As anticipated, it's been a busy summer. Good, in many ways - the intern I work with is great, and I have no trouble trusting them with lots of lab work and readings. My trips so far for research have been lovely, with visits with friends and swims in beautiful lakes interspersed between work. The next couple weeks, though, look to be even more hectic, as the last-minute scramble for data before a conference catches me despite my best-laid plans, and as grant deadlines start looming.

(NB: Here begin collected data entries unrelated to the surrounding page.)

(** * UNFLoader helper.cpp: termination, device errors, identifier codec,
      filename generator and progress bar

    A shallow embedding of [src/UNFLoader/helper.cpp].  Every C function of
    the file becomes a computation in a small monad over the process state:
    a computation either returns to its caller, ends the process ([exit]),
    or leaves the behaviour C defines (a fixed-size buffer overrun, a table
    read out of bounds, a float-to-int conversion out of range).

    Calls into the collaborators of the file (term, debug, device, libc) are
    recorded, in order, in a trace. *)

From Stdlib Require Import ZArith List String Ascii Bool Lia.
From Stdlib Require Import Floats.SpecFloat.
From Stdlib Require Import QArith Qround.
Import ListNotations.

Local Open Scope string_scope.
Local Open Scope Z_scope.

(** ** C characters and strings *)

(** The value of a [char] once promoted to [int].  The digit tests of the
    file only accept codes 48..55, where signed and unsigned [char] agree. *)
Definition char_code (c : ascii) : Z := Z.of_nat (nat_of_ascii c).

(** ['0'] *)
Definition chr_0 : Z := 48.

(** [s[i]]: the [i]-th byte of the C string, the terminating NUL at
    [i = strlen s].  The file reads [s[1]] only after [s[0]] passed a digit
    test, so it never reads past the terminator. *)
Definition char_at (s : string) (i : nat) : Z :=
  match String.get i s with
  | Some c => char_code c
  | None => 0
  end.
(** * AskMyCourse: lecture ingestion and conversational question answering

    A shallow embedding of [ask-my-course/_api/api.py]: the chunking loop
    of [index_lecture], the status markers of the ingestion pipeline and
    the [answer] endpoint, with the properties the design document
    states about them. *)

From Stdlib Require Import QArith.QArith_base.
From stdpp Require Import gmap strings list fin_maps.

(** ** Python primitives used by the service *)

Module Py.

(** [range(start, stop, step)] for a positive [step]: CPython computes
    the length up front and yields [start + k * step]. *)
Definition range_len (start stop step : nat) : nat :=
  if decide (start < stop) then (stop - start - 1) `div` step + 1 else 0.

Definition range (start stop step : nat) : list nat :=
  (λ k, start + k * step) <$> seq 0 (range_len start stop step).

(** [l[i:j]] for non-negative bounds: clipped to the list, never an error. *)
Definition slice {A} (l : list A) (i j : nat) : list A :=
  take (j - i) (drop i l).

(** [l[-n:]] for [n > 0]: the last [n] items, or all of [l] when shorter. *)
Definition suffix {A} (l : list A) (n : nat) : list A :=
  drop (length l - n) l.

(** [l[:n]]. *)
Definition prefix {A} (l : list A) (n : nat) : list A := take n l.
Definition is_dot_token (previousToken : option Token) : bool :=
  match previousToken with
  | Some t =>
      match value t with
      | Some [c] => c =? chr "."
      | _ => false
      end
  | None => false
  end.

Definition getReservedWordToken (input : str) (previousToken : option Token)
    : option Token :=
  if is_dot_token previousToken then None
  else
    match getTokenOnFirstMatch input RESERVED_TOPLEVEL
            (RESERVED_TOPLEVEL_REGEX this) with
    | Some t => Some t
    | None =>
        match getTokenOnFirstMatch input RESERVED_NEWLINE
                (RESERVED_NEWLINE_REGEX this) with
        | Some t => Some t
        | None =>
            getTokenOnFirstMatch input RESERVED (RESERVED_REGEX this)
        end
    end.

Definition getFunctionWordToken (input : str) : option Token :=
  getTokenOnFirstMatch input RESERVED (FUNCTION_REGEX this).

Definition getNonReservedWordToken (input : str) : option Token :=
  getTokenOnFirstMatch input WORD (NON_RESERVED_WORD_REGEX this).

Definition getNextToken (input : str) (previousToken : option Token)
    : option Token :=
  orelse (getWhitespaceToken input)
  (orelse (getCommentToken input)
  (orelse (getQuotedStringToken input)
  (orelse (getVariableToken input)
  (orelse (getNumberToken input)
  (orelse (getBoundaryCharacterToken input)
  (orelse (getReservedWordToken input previousToken)
  (orelse (getFunctionWordToken input)
          (getNonReservedWordToken input)))))))).

(** ** The scan loop *)

(** The [while] loop of [tokenize], one unit of fuel per iteration; [None]
    when the fuel does not reach the end of the loop.  Reading
    [token.value.length] raises the TypeError when the chain returned
    [undefined] or a token whose value is [undefined]; [substring] past the
    end of the input leaves the empty string, as [skipn] does. *)
Fixpoint tokenize_loop (fuel : nat) (input : str) (token : option Token)
    (tokens : list Token) : option (completion (list Token)) :=
  match input with
  | [] => Some (Returned tokens)
  | _ :: _ =>
      match fuel with
      | O => None
      | S fuel' =>
          match getNextToken input token with
          | None => Some (Thrown TypeError)
          | Some t =>
              match value t with
              | None => Some (Thrown TypeError)
              | Some text =>
                  tokenize_loop fuel' (skipn (List.length text) input)
                    (Some t) (tokens ++ [t])
              end
          end
      end
  end.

Because I can't just find my next postdoc/research position the traditional way (that would be too boring! And probably in a state nowhere near family, which frankly is not an option), I helped write a grant preproposal with the idea that I would be a postdoc for it. The full proposal demands a mentoring plan for postdocs, and I've taken on the task of writing it. After a half-hearted first attempt, I got the feedback to 'write exactly what you want from a postdoc'. Sounds easy, but I'm still having trouble. I've written about the conferences I want to attend, the mentoring I want to do, the classes I want to guest lecture in, and the feedback and advice on publishing, applying for jobs, and managing a lab I want to get from the other PIs.

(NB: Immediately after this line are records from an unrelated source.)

(** X2.  [parse_log_entry] raises in exactly two cases.  Either
    [json.loads] fails with [RecursionError], on a line nested too deeply
    for it, which the [except] clause does not list.  Or the line decodes
    to null, a boolean or a number, to a string or an array that contains
    all six field names, or to an object that holds the six fields with a
    timestamp that is not a string; the exception is then [TypeError]. *)
Theorem parse_log_entry_raises_iff (line : string) (x : exn) :
  parse_log_entry line = Raise x <->
  (x = RecursionError /\
   json_loads (strip line) = None /\ json_too_deep (strip line) = true) \/
  (x = TypeError /\ exists v, json_loads (strip line) = Some v /\ raising_value v).
Proof.
  split.
  - intros H. pose proof (parse_raise_inv _ _ H) as Hx.
    destruct (json_loads (strip line)) as [v|] eqn:Hj;
      [|left; destruct Hx as [Hx Hd]; auto].
    right. split; [exact Hx|].
    unfold parse_log_entry, parse_log_entry_try in H. rewrite Hj in H.
    exists v. split; [reflexivity|].
    destruct v as [| | | |s|l|d|]; simpl; auto.
    + rewrite all_fields_in_str in H.
      destruct (forallb (fun f => str_contains f s) required_fields) eqn:E;
        [|simpl in H; discriminate].
      intros f Hf. rewrite forallb_forall in E. exact (E f Hf).
    + rewrite all_fields_in_list in H.
      destruct (forallb _ required_fields) eqn:E; [|simpl in H; discriminate].
      intros f Hf. rewrite forallb_forall in E. apply existsb_is_field. exact (E f Hf).
    + rewrite all_fields_in_dict in H.
      destruct (forallb (fun f => dict_mem f d) required_fields) eqn:E;
        [|simpl in H; discriminate].
      split; [intros f Hf; rewrite forallb_forall in E; exact (E f Hf)|].
      simpl in H.
      destruct (dict_get "timestamp" d) as [t|] eqn:Ht; [|discriminate].
      exists t. split; [reflexivity|]. intros s ->. simpl in H.
      destruct (fromisoformat s); discriminate.
  - intros [(-> & Hj & Hd) | (-> & v & Hj & Hv)];
      [apply parse_too_deep; assumption|].
    unfold parse_log_entry, parse_log_entry_try. rewrite Hj.
    destruct v as [| | | |s|l|d|]; cbn [raising_value] in Hv; try reflexivity.
    + rewrite all_fields_in_str.
      assert (E : forallb (fun f => str_contains f s) required_fields = true)
        by (apply forallb_forall; exact Hv).
      rewrite E. reflexivity.
    + rewrite all_fields_in_list.
      assert (E : forallb (fun f => existsb (fun x => match x with
                                                      | PStr s => String.eqb s f
                                                      | _ => false
                                                      end) l) required_fields = true).
      { apply forallb_forall. intros f Hf. apply existsb_is_field. exact (Hv f Hf). }
      rewrite E. reflexivity.
    + destruct Hv as (Hall & t & Ht & Hns). rewrite all_fields_in_dict.
      assert (E : forallb (fun f => dict_mem f d) required_fields = true)
        by (apply forallb_forall; exact Hall).
      rewrite E. simpl. rewrite Ht. simpl.
      destruct t; simpl; try reflexivity. exfalso. exact (Hns s eq_refl).
Qed.

End ParserMore.

(** ** File reader and catalog *)

Section ReaderMore.
Context {L : PyLib}.
Variable fs : filesystem.

Lemma cap_reached_below (max_lines : option Z) (j k : Z) :
  cap_reached max_lines k = false -> j <= k -> cap_reached max_lines j = false.
Proof.
  unfold cap_reached. destruct max_lines as [m|]; [|reflexivity].
  destruct (Z.eqb m 0); simpl; [reflexivity|].
  intros H Hj. apply Z.leb_gt in H. apply Z.leb_gt. lia.
Qed.

Lemma read_lines_uncapped (name : string) (max_lines : option Z) (lines : list string)
      (i : Z) (acc : list entry) (ex : nat) :
  (forall j, cap_reached max_lines j = false) ->
  Forall (fun l => exists r, parse_log_entry l = Ok r) lines ->
  read_lines name max_lines i (map Some lines) acc ex
  = ((ex + List.length lines)%nat, Ok (acc ++ entries_of_lines lines)).
Proof.
  intros Hcap H. revert i acc ex.
  induction H as [|l lines [r Hr] _ IH]; intros i acc ex; simpl.
  - rewrite app_nil_r, Nat.add_0_r. reflexivity.
  - rewrite Hcap, Hr. destruct r as [e|]; rewrite IH; simpl.
    + rewrite <- app_assoc. simpl. f_equal. lia.
    + f_equal. lia.
Qed.

Lemma read_lines_capped (name : string) (m : Z) (lines : list string)
      (i : Z) (acc : list entry) (ex : nat) :
  m <> 0 ->
  Forall (fun l => exists r, parse_log_entry l = Ok r) (firstn (Z.to_nat (m - i)) lines) ->
  read_lines name (Some m) i (map Some lines) acc ex
  = ((ex + List.length (firstn (Z.to_nat (m - i)) lines))%nat,
     Ok (acc ++ entries_of_lines (firstn (Z.to_nat (m - i)) lines))).
Proof.
  intros Hm. revert i acc ex. induction lines as [|l lines IH]; intros i acc ex H.
  - rewrite firstn_nil. simpl. rewrite app_nil_r, Nat.add_0_r. reflexivity.
  - simpl map. cbn [read_lines]. unfold cap_reached.
    destruct (Z.eqb_spec m 0) as [|_]; [contradiction|]. simpl negb. cbn [andb].
    destruct (Z.leb_spec m i) as [Hle|Hlt].
    + replace (Z.to_nat (m - i)) with O by lia. simpl.
      rewrite app_nil_r, Nat.add_0_r. reflexivity.
    + assert (E : Z.to_nat (m - i) = S (Z.to_nat (m - (i + 1)))) by lia.
      rewrite E in *. simpl firstn in *. inversion H as [|? ? [r Hr] Hrest]; subst.
      rewrite Hr. destruct r as [e|]; rewrite (IH _ _ _ Hrest); simpl.
      * rewrite Hr. rewrite <- app_assoc. simpl. f_equal. lia.
      * rewrite Hr. simpl. f_equal. lia.
Qed.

But there's another aspect that I feel silly putting into words: real and meaningful support, that is, I want them to push me and push for me, and to want a good permanent position for me as much as I want it. As my relationship with my thesis advisor starts souring, in part due to an overworked manuscript, I realize that I want someone to pull for me in a way that's always been lacking for that particular relationship. Isn't that what we all want? To be introduced as '...., my postdoc. You should hire her'. Although that's definitely too personal for a grant, it's what I've realized can really make a difference in a position.
Well, as I suspected and hoped, writing this post has given me a bunch of ideas for the mentoring plan. So even though I won't be putting those ineffable wants into it, I will, I hope, have a clear path and specific details about the amazing experience our postdocs/I will have. Fingers really crossed the panel likes the science, too!